被災を通して思うこと ~ 食はコミュニケーションを促すもの ~

2011年11月01日 | インポート

 震災後のボランティア活動として、避難所や仮設住宅へ学生と共に出向き、エコノミークラス症候群予防のための運動指導を行いました。しかし、普段の住まいとは異なった場所に集まった方々ですので、元々のコミュニティとは違っており、互いに会話をしたことのない関係もめずらしくありません。そこで、皆さんに集まっていただくきっかけ作りとして、最初に「お茶飲み会」を行うことにしました。0tya

 ここで改めて、食は人と人とのコミュニケーションを促すものであることに気がつきました。海外では食の場は会話の場、社交の場として捉えられています。そのため、食事のテーブルには互いの顔が見え、話がはずむ円卓を用いる場合が多いのです。避難所での生活は食卓もありませんでした。被災直後はあらゆる物質が不足しましたが、それらが手に入った後は、人との関係が不足するのではないでしょうか。
 我々が「お茶菓子」として提供した物は漬物とデザートでした。東北人は塩辛い漬物が大好きですが、ちょうど栄養士会からも、避難所生活により塩分の過剰摂取が報告されたところでしたし、暑い夏でしたので食べやすくさっぱりとした、酢や辛子やにんにくの風味を効かせた即席漬けを、旬のきゅうりやなすで作りました。また、デザートにはビタミンCをたっぷりと含んだグレープフルーツゼリーや、カルシウム豊富な抹茶ミルク寒天など、エネルギーを抑えつつ、避難所生活で不足が心配された栄養素に配慮しました。

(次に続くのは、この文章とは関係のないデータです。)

(** The last step of [dlist_remove]: release the node or clear its links. *)
Lemma detach_spec h e (y : A) pv nx (need_free : bool) :
  heap_wf h -> cells h !! e = Some (DNode y pv nx) ->
  exists h', (if need_free then free_node h e
              else h ← set_next h e None; set_prev h e None) = Some h'
    /\ cells h' !! e = (if need_free then None else Some (DNode y None None))
    /\ (forall q, q <> e -> cells h' !! q = cells h !! q)
    /\ oom h' = oom h /\ heap_wf h'.
Proof.
  intros Hwf He. destruct need_free.
  - destruct (free_node_spec h e _ Hwf He) as (h' & E & C & O & W).
    exists h'. rewrite C. split; [done|]. split; [by simplify_map_eq|].
    split; [|done]. intros q Hq. by rewrite lookup_delete_ne.
  - unfold set_next, set_prev.
    destruct (store_upd (with_next None) h e _ He) as (h1 & E1 & C1 & U1).
    destruct (store_upd (with_prev None) h1 e _ C1) as (h2 & E2 & C2 & U2).
    rewrite E1. cbn [mbind option_bind]. exists h2. split; [done|]. split; [done|].
    pose proof (upd_trans _ _ _ _ _ U1 U2) as U12.
    split; [intros q Hq; apply (upd_frame _ _ _ U12); set_solver|].
    split; [apply (upd_oom _ _ _ U12)|by eapply upd_wf].
Qed.

Lemma remove_mid_nodup ns1 e (y : A) ns2 :
  NoDup (locs (ns1 ++ (e, y) :: ns2)) -> NoDup (locs (ns1 ++ ns2)) /\ e ∉ locs (ns1 ++ ns2).
Proof.
  intros (N1 & N2 & H1 & H2 & H12)%mid_nodup. rewrite locs_app. split; [|set_solver].
  apply NoDup_app. done.
Qed.

(** What [dlist_remove] stores in the header describes the shorter chain. *)
Lemma head_removed ns1 e (y : A) ns2 :
  NoDup (locs (ns1 ++ (e, y) :: ns2)) ->
  (if decide (fst_loc (ns1 ++ (e, y) :: ns2) None = Some e)
   then fst_loc ns2 None else fst_loc (ns1 ++ (e, y) :: ns2) None)
  = fst_loc (ns1 ++ ns2) None.
Proof.
  intros Hnd. case_decide as Hd.
  - apply fst_loc_mid in Hd as ->; done.
  - destruct ns1 as [|[q z] ns1]; [|done]. by destruct Hd.
Qed.

Lemma tail_removed ns1 e (y : A) ns2 :
  NoDup (locs (ns1 ++ (e, y) :: ns2)) ->
  (if decide (last_loc (ns1 ++ (e, y) :: ns2) None = Some e)
   then last_loc ns1 None else last_loc (ns1 ++ (e, y) :: ns2) None)
  = last_loc (ns1 ++ ns2) None.
Proof.
  intros Hnd. case_decide as Hd.
  - apply last_loc_mid in Hd as ->; [by rewrite app_nil_r|done].
  - rewrite last_loc_mid in Hd by done. rewrite !last_loc_app. by destruct ns2 as [|[q z] ns2].
Qed.

Lemma remove_spec h l ns1 e (y : A) ns2 need_free :
  heap_wf h -> rep h l (ns1 ++ (e, y) :: ns2) ->
  exists h' l', dlist_remove h (Some l) (Some e) need_free
      = Some (h', Some l', d_size l', Some y)
    /\ rep h' l' (ns1 ++ ns2)
    /\ keeps (locs (ns1 ++ (e, y) :: ns2)) h l h' l'
    /\ cells h' !! e = (if need_free then None else Some (DNode y None None)).
Proof.
  intros Hwf [Hnd Hs Hhd Htl Hsz].
  destruct (mid_nodup _ _ _ _ Hnd) as (N1 & N2 & H1 & H2 & H12).
  apply seg_app in Hs as [Sa [He Sb]].
  unfold dlist_remove, load. rewrite He. cbn [mbind option_bind node_prev node_next node_data].
  destruct (set_next_if_last h ns1 _ (fst_loc ns2 None) N1 Sa) as (h1 & E1 & Sa1 & U1).
  rewrite E1. cbn [mbind option_bind].
  assert (Sb1 : seg (cells h1) (Some e) ns2 None) by (eapply upd_seg; done).
  destruct (set_prev_if_first h1 ns2 (Some e) None (last_loc ns1 None) N2 Sb1)
    as (h2 & E2 & Sb2 & U2).
  rewrite E2. cbn [mbind option_bind].
  pose proof (upd_trans _ _ _ _ _ U1 U2) as U12.
  assert (He2 : cells h2 !! e = Some (DNode y (last_loc ns1 None) (fst_loc ns2 None))).
  { rewrite (upd_frame _ _ _ U12), He; [done|]. set_solver. }
  destruct (detach_spec h2 e y _ _ need_free (upd_wf _ _ _ U12 Hwf) He2)
    as (h3 & E3 & C3 & F3 & O3 & W3).
  rewrite E3. cbn [mbind option_bind].
  assert (Sa2 : seg (cells h2) None ns1 (fst_loc ns2 None)).
  { eapply upd_seg; [exact U2| |exact Sa1]. intros q Hq Hq'. by apply (H12 q). }
  destruct (remove_mid_nodup _ _ _ _ Hnd) as [Nd Hed].
  eexists h3, _. split; [done|]. split; [|split; [|done]].
  - constructor; [done| | | |].
    + apply seg_app. split; (eapply seg_frame; [|done]); intros q Hq; apply F3; congruence.
    + rewrite <- (head_removed _ _ _ _ Hnd), <- Hhd. repeat case_decide; done.
    + rewrite <- (tail_removed _ _ _ _ Hnd), <- Htl. repeat case_decide; done.
    + replace (d_size _) with (i32 (d_size l + -1)) by (repeat case_decide; done).
      rewrite Hsz, wrap_s_add_l, !length_app by done. f_equal. simpl. lia.
  - constructor; [done| | |].
    + rewrite O3. apply (upd_oom _ _ _ U12).
    + repeat case_decide; done.
    + intros q Hq _. assert (q <> e) by locs_solve.
      rewrite F3, (upd_frame _ _ _ U12); [done| |done]. locs_solve.
Qed.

 そして何より、避難所生活を余儀なくされている方々のことを思いながら、毎回簡単であっても手作りしました。避難所の方々も漬物やデザートを楽しみにして集まって下さり、間接的に人とのつながりを実感した瞬間でした。さらに食べる楽しみと同時に作る楽しみも思い出していただきたく、毎回レシピを配布し、仮設住宅でも作っていただくよう工夫しました。

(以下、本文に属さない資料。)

(* ===== verification/ListHead.v ===== *)
(** * Circular lists (include/list.h) and priority lists (include/priority_list.h)

    A [struct list_head] is part of the structure that is listed, and so is the
    head of a list: memory is a map from addresses to these links, an operation
    is [None] when it follows a pointer to nowhere.  The theorems relate the
    links to the sequences that they stand for: any number of lists in one
    memory, whose nodes move between them. *)

From Stdlib Require Import Sorted.
From S2P Require Import Prelude.

Abbreviation addr := positive.

Record list_head := ListHead { next : addr; prev : addr }.

Abbreviation memory := (gmap addr list_head).

Implicit Types (h : memory) (p q e x y : addr) (l c : list addr).

Definition set_next h p v : option memory := n ← h !! p; Some (<[p:=ListHead v (prev n)]> h).
Definition set_prev h p v : option memory := n ← h !! p; Some (<[p:=ListHead (next n) v]> h).

Definition INIT_LIST_HEAD h p : option memory := h ← set_prev h p p; set_next h p p.

Definition __list_add h (entry prev next : addr) : option memory :=
  h ← set_prev h next entry;
  h ← set_next h entry next;
  h ← set_prev h entry prev;
  set_next h prev entry.

Definition list_add h (entry head : addr) : option memory :=
  n ← h !! head; __list_add h entry head (next n).

Definition list_add_tail h (entry head : addr) : option memory :=
  n ← h !! head; __list_add h entry (prev n) head.

Definition __list_del h (prev next : addr) : option memory :=
  h ← set_prev h next prev; set_next h prev next.

Definition list_del h (entry : addr) : option memory :=
  n ← h !! entry; __list_del h (prev n) (next n).

Definition list_del_init h (entry : addr) : option memory :=
  n ← h !! entry; h ← __list_del h (prev n) (next n); INIT_LIST_HEAD h entry.

Definition list_move_tail h (list head : addr) : option memory :=
  n ← h !! list; h ← __list_del h (prev n) (next n); list_add_tail h list head.

Definition list_empty h (head : addr) : option bool :=
  n ← h !! head; Some (bool_decide (next n = head)).

(** The loop over the entries; the body says whether it leaves the loop. *)
Fixpoint list_for_each_from {S} (fuel : nat) (body : addr -> S -> S * bool) h (head pos : addr) (s : S) : option S :=
  match fuel with
  | O => None
  | Datatypes.S fuel' =>
      if decide (pos = head) then Some s else
      let '(s, stop) := body pos s in
      if (stop : bool) then Some s else
      n ← h !! pos; list_for_each_from fuel' body h head (next n) s
  end.

Definition list_for_each_entry {S} (fuel : nat) (body : addr -> S -> S * bool) h (head : addr) (s : S) : option S :=
  n ← h !! head; list_for_each_from fuel body h head (next n) s.

(** The loop whose body may remove the entry. *)
Fixpoint list_for_each_safe (fuel : nat) (body : memory -> addr -> option memory) h (head pos tmp : addr) : option memory :=
  match fuel with
  | O => None
  | Datatypes.S fuel' =>
      if decide (pos = head) then Some h else
      h ← body h pos;
      n ← h !! tmp;
      list_for_each_safe fuel' body h head tmp (next n)
  end.

Definition list_for_each_entry_safe (fuel : nat) (body : memory -> addr -> option memory) h (head : addr) : option memory :=
  n ← h !! head; m ← h !! next n; list_for_each_safe fuel body h head (next n) (next m).

(** The structure around a node has a priority. *)
Definition priority_list_add (fuel : nat) (priority : addr -> Z) h (entry head : addr) : option memory :=
  pre ← list_for_each_entry fuel
          (fun pos pre => if priority entry <? priority pos then (pre, true) else (Some pos, false)) h head None;
  match pre with
  | None => list_add h entry head
  | Some pre => list_add h entry pre
  end.

(** ** Links *)

Definition nexts h p : option addr := next <$> h !! p.
Definition prevs h p : option addr := prev <$> h !! p.

Definition linked h x y : Prop := nexts h x = Some y /\ prevs h y = Some x.

Fixpoint links h c : Prop :=
  match c with
  | x :: (y :: _) as c' => linked h x y /\ links h c'
  | _ => True
  end.

(** The nodes [c], the last linked to the first. *)
Definition ring h c : Prop := NoDup c /\ match c with [] => False | p :: l => links h (p :: l ++ [p]) end.

Lemma links_app h c1 x c2 : links h (c1 ++ x :: c2) <-> links h (c1 ++ [x]) /\ links h (x :: c2).
Proof.
  induction c1 as [|y [|z c1] IH]; simpl in *; [tauto| |].
  - destruct c2; tauto.
  - rewrite IH. tauto.
Qed.

Lemma links_frame h h' c :
  links h c -> (forall q, q ∈ removelast c -> nexts h' q = nexts h q) ->
  (forall q, q ∈ tail c -> prevs h' q = prevs h q) -> links h' c.
Proof.
  induction c as [|x [|y c] IH]; [done..|]. intros [[Hn Hp] Hl] HN HP. split.
  - split; [rewrite HN|rewrite HP]; simpl; auto using list_elem_of_here.
  - apply IH; [done| |].
    + intros q Hq. apply HN. simpl in *. by apply list_elem_of_further.
    + intros q Hq. apply HP. simpl in *. by apply list_elem_of_further.
Qed.

Lemma ring_step h p l : ring h (p :: l) -> ring h (l ++ [p]).
Proof.
  intros [Hnd Hl]. split.
  - rewrite <- Permutation_cons_append. done.
  - destruct l as [|x l]; [done|]. simpl in *. destruct Hl as [Hpx Hl].
    rewrite <- app_assoc. simpl. apply (links_app h (x :: l) p [x]). split; [done|]. split; done.
Qed.

Lemma ring_rotate h c1 c2 : c2 <> [] -> ring h (c1 ++ c2) -> ring h (c2 ++ c1).
Proof.
  intros Hc. revert c2 Hc. induction c1 as [|p c1 IH]; intros c2 Hc Hr; [by rewrite app_nil_r|].
  replace (c2 ++ p :: c1) with ((c2 ++ [p]) ++ c1) by (by rewrite <- app_assoc).
  apply IH; [by destruct c2|]. rewrite app_assoc. by apply ring_step.
Qed.

Lemma nexts_some h p : is_Some (h !! p) -> exists n, nexts h p = Some n.
Proof. intros [n Hn]. unfold nexts. rewrite Hn. by eexists. Qed.

Lemma set_next_spec h p v : is_Some (h !! p) ->
  exists h', set_next h p v = Some h' /\ (forall q, nexts h' q = if decide (q = p) then Some v else nexts h q)
    /\ (forall q, prevs h' q = prevs h q) /\ dom h' = dom h.
Proof.
  intros [n Hn]. unfold set_next. rewrite Hn. simpl. eexists. split; [done|]. unfold nexts, prevs.
  split; [|split].
  - intros q. case_decide as Hq; [subst q; by rewrite lookup_insert_eq|by rewrite lookup_insert_ne by congruence].
  - intros q. destruct (decide (q = p)) as [->|]; [by rewrite lookup_insert_eq, Hn|by rewrite lookup_insert_ne by congruence].
  - apply dom_insert_lookup_L. by eexists.
Qed.

Lemma set_prev_spec h p v : is_Some (h !! p) ->
  exists h', set_prev h p v = Some h' /\ (forall q, nexts h' q = nexts h q)
    /\ (forall q, prevs h' q = if decide (q = p) then Some v else prevs h q) /\ dom h' = dom h.
Proof.
  intros [n Hn]. unfold set_prev. rewrite Hn. simpl. eexists. split; [done|]. unfold nexts, prevs.
  split; [|split].
  - intros q. destruct (decide (q = p)) as [->|]; [by rewrite lookup_insert_eq, Hn|by rewrite lookup_insert_ne by congruence].
  - intros q. case_decide as Hq; [subst q; by rewrite lookup_insert_eq|by rewrite lookup_insert_ne by congruence].
  - apply dom_insert_lookup_L. by eexists.
Qed.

 我々被災地の生活は少しずつ平常を取り戻しつつあるものの、やはり個人の生活レベルとしては今までとは異なった環境がしばらくの間続くことになります。被災直後は地域のコミュニケーションが重要であったことにも気付かされました。仮設住宅だけでなく、転居した方も多くいらっしゃいます。今、改めて、食をきっかけにして、ご近所とのコミュニケーションを図ってみてはいかがでしょうか?